● **Records excerpted from a collection**:
....

Lemma switch_one k l :
  wf k -> current_level k -> mini_os_get_highest_priority k < MINI_OS_PRIORITY ->
  linked k (ReadyHead (mini_os_get_highest_priority k)) = l ->
  ∃ k' n, pendsv_handler k = Some (MINI_OK, k') /\ next_of l (current_thread k) = Some n /\ current_thread k' = Some n /\
    wf k' /\ current_level k' /\ mini_os_get_highest_priority k' = mini_os_get_highest_priority k /\
    linked k' = linked k /\ n ∈ l /\ ∀ t, threads k' !! t = switched n t <$> threads k !! t.
Proof.
  intros Hw Hl Hp El. unfold pendsv_handler.
  destruct (switch_spec (k_set_pendsv k false)) as (rc & k' & -> & Hw' & Hl' & _ & _ & _ & L & G & Hr); [by apply wf_pendsv|exact Hl|].
  change (mini_os_get_highest_priority (k_set_pendsv k false)) with (mini_os_get_highest_priority k) in Hr.
  destruct (Z.eqb_spec (mini_os_get_highest_priority k) MINI_OS_PRIORITY); [lia|].
  destruct Hr as (-> & _ & n' & Hn & Hin & Hc & Ht). exists k', n'. split; [done|].
  change (linked (k_set_pendsv k false)) with (linked k) in *. rewrite El in Hn, Hin.
  repeat (split; [done|]). split; [unfold mini_os_get_highest_priority; by rewrite G|]. by repeat (split; [done|]).
Qed.

Lemma switches_run l l1 l2 l3 k :
  wf k -> current_level k -> mini_os_get_highest_priority k < MINI_OS_PRIORITY ->
  linked k (ReadyHead (mini_os_get_highest_priority k)) = l -> l = l1 ++ l2 ++ l3 ->
  (l2 ≠ [] -> next_of l (current_thread k) = head l2) ->
  ∃ k', switches (length l2) k = Some (l2, k') /\ wf k' /\ current_level k' /\
    mini_os_get_highest_priority k' = mini_os_get_highest_priority k /\ linked k' = linked k /\
    (l2 ≠ [] -> next_of l (current_thread k') = head (l3 ++ l)).
Proof.
  revert k l1. induction l2 as [|x l2 IH]; intros k l1 Hw Hl Hp El Hsplit Hn; [by exists k|].
  destruct (switch_one k l Hw Hl Hp El) as (k1 & n & E & Hn' & Hc & Hw1 & Hl1 & Hp1 & L1 & _).
  rewrite Hn in Hn' by done. injection Hn' as <-.
  assert (NoDup l) as Hnd by (rewrite <- El; apply (pl_nodup _ _ (wf_placed _ Hw))).
  assert (next_of l (current_thread k1) = head ((l2 ++ l3) ++ l)) as Hnext.
  { rewrite Hc, Hsplit. rewrite Hsplit in Hnd. exact (next_of_split l1 x (l2 ++ l3) Hnd). }
  destruct (IH k1 (l1 ++ [x])) as (k' & E' & Hw' & Hl' & Hp' & L' & Hn').
  - done. - done. - by rewrite Hp1. - by rewrite Hp1, L1. - by rewrite <- app_assoc.
  - intros Hne. rewrite Hnext. by destruct l2.
  - exists k'. cbn [length switches]. rewrite E. cbn [mbind option_bind]. rewrite Hc. cbn [mbind option_bind].
    rewrite E'. split; [done|]. split; [done|]. split; [done|]. split; [congruence|]. split; [congruence|]. intros _.
    destruct l2 as [|y l2]; [|by apply Hn']. simpl in E'. injection E' as <-. exact Hnext.
Qed.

....

● **PROBLEM STATEMENT**:
The answer should be a bare number: the count of lines above in which the word "exists" occurs.

● **SOLUTION TO THIS TASK**:
3